*Work request:*
Which of the lines below include the word "exists"? Pull each one out.

*Task inputs:*
Lemma buildImage_Forall (P : Z -> Prop) width height f :
  (forall y x, (y < height)%nat -> (x < width)%nat -> P (f y x)) ->
  Forall P (buildImage width height f).
Proof.
  intro Hf. unfold buildImage. apply Forall_map, Forall_forall.
  intros idx Hin. apply in_seq in Hin.
  destruct (index_split width height idx) as (Hy & Hx & _); [lia|].
  now apply Hf.
Qed.

(** Reading every pixel of a buffer back gives the buffer. *)
Lemma buildImage_pixel_id img width height :
  length img = (width * height)%nat ->
  buildImage width height (pixel img width) = img.
Proof.
  intro Hlen. apply (nth_ext _ _ 0%Z 0%Z).
  - now rewrite buildImage_length.
  - intros idx Hidx. rewrite buildImage_length in Hidx.
    destruct (index_split width height idx Hidx) as (Hy & Hx & Hsplit).
    rewrite Hsplit at 1.
    change (pixel (buildImage width height (pixel img width)) width
                  (idx / width) (idx mod width) = nth idx img 0%Z).
    rewrite buildImage_pixel by assumption.
    unfold pixel. now rewrite <- Hsplit.
Qed.

Lemma buildImage_ext width height f g :
  (forall y x, (y < height)%nat -> (x < width)%nat -> f y x = g y x) ->
  buildImage width height f = buildImage width height g.
Proof.
  intro Hfg. unfold buildImage. apply map_ext_in. intros idx Hin.
  apply in_seq in Hin.
  destruct (index_split width height idx) as (Hy & Hx & _); [lia|].
  now apply Hfg.
Qed.

(** *** Window coordinates *)

Lemma clampCoord_lt limit v : (0 < limit)%nat -> (clampCoord limit v < limit)%nat.
Proof. unfold clampCoord. lia. Qed.

Lemma clampCoord_zero limit x :
  (x < limit)%nat -> clampCoord limit (Z.of_nat x + 0) = x.
Proof. unfold clampCoord. lia. Qed.

Lemma offsets_In halfK k :
  In k (offsets halfK) <-> (- Z.of_nat halfK <= k <= Z.of_nat halfK)%Z.
Proof.
  unfold offsets. rewrite in_map_iff. split.
  - intros (j & <- & Hj). apply in_seq in Hj. lia.
  - intro Hk. exists (Z.to_nat (k + Z.of_nat halfK)). split; [lia|].
    apply in_seq. lia.
Qed.

Lemma offsets_length halfK : length (offsets halfK) = (2 * halfK + 1)%nat.
Proof. unfold offsets. now rewrite length_map, length_seq. Qed.

Lemma offsets_zero : offsets 0 = [0%Z].
Proof. reflexivity. Qed.

Lemma besideIdx_lt width height y x k :
  (y < height)%nat -> (x < width)%nat ->
  (besideIdx width y x k < width * height)%nat.
Proof.
  intros Hy Hx. unfold besideIdx. apply index_bound; [exact Hy|].
  apply clampCoord_lt. lia.
Qed.

Lemma belowIdx_lt width height y x k :
  (y < height)%nat -> (x < width)%nat ->
  (belowIdx width height y x k < width * height)%nat.
Proof.
  intros Hy Hx. unfold belowIdx. apply index_bound; [|exact Hx].
  apply clampCoord_lt. lia.
Qed.

(** Stepping [j] away and clamping can be undone by a step of the same
    window. *)
Lemma clamp_return limit halfK y j :
  (y < limit)%nat -> In j (offsets halfK) ->
  exists j', In j' (offsets halfK)
             /\ clampCoord limit
                  (Z.of_nat (clampCoord limit (Z.of_nat y + j)) + j') = y.
Proof.
  intros Hy Hj. apply offsets_In in Hj.
  exists (Z.of_nat y - Z.of_nat (clampCoord limit (Z.of_nat y + j)))%Z.
  split.
  - apply offsets_In. unfold clampCoord. lia.
  - unfold clampCoord. lia.
Qed.

Lemma storeClamped_byte z : (0 <= storeClamped z <= 255)%Z.
Proof. destruct z; simpl; lia. Qed.

Lemma storeClamped_id z : (0 <= z <= 255)%Z -> storeClamped (Some z) = z.
Proof. simpl. lia. Qed.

*Solution for this task:*
  - intro Hk. exists (Z.to_nat (k + Z.of_nat halfK)). split; [lia|].
  exists j', In j' (offsets halfK)
  exists (Z.of_nat y - Z.of_nat (clampCoord limit (Z.of_nat y + j)))%Z.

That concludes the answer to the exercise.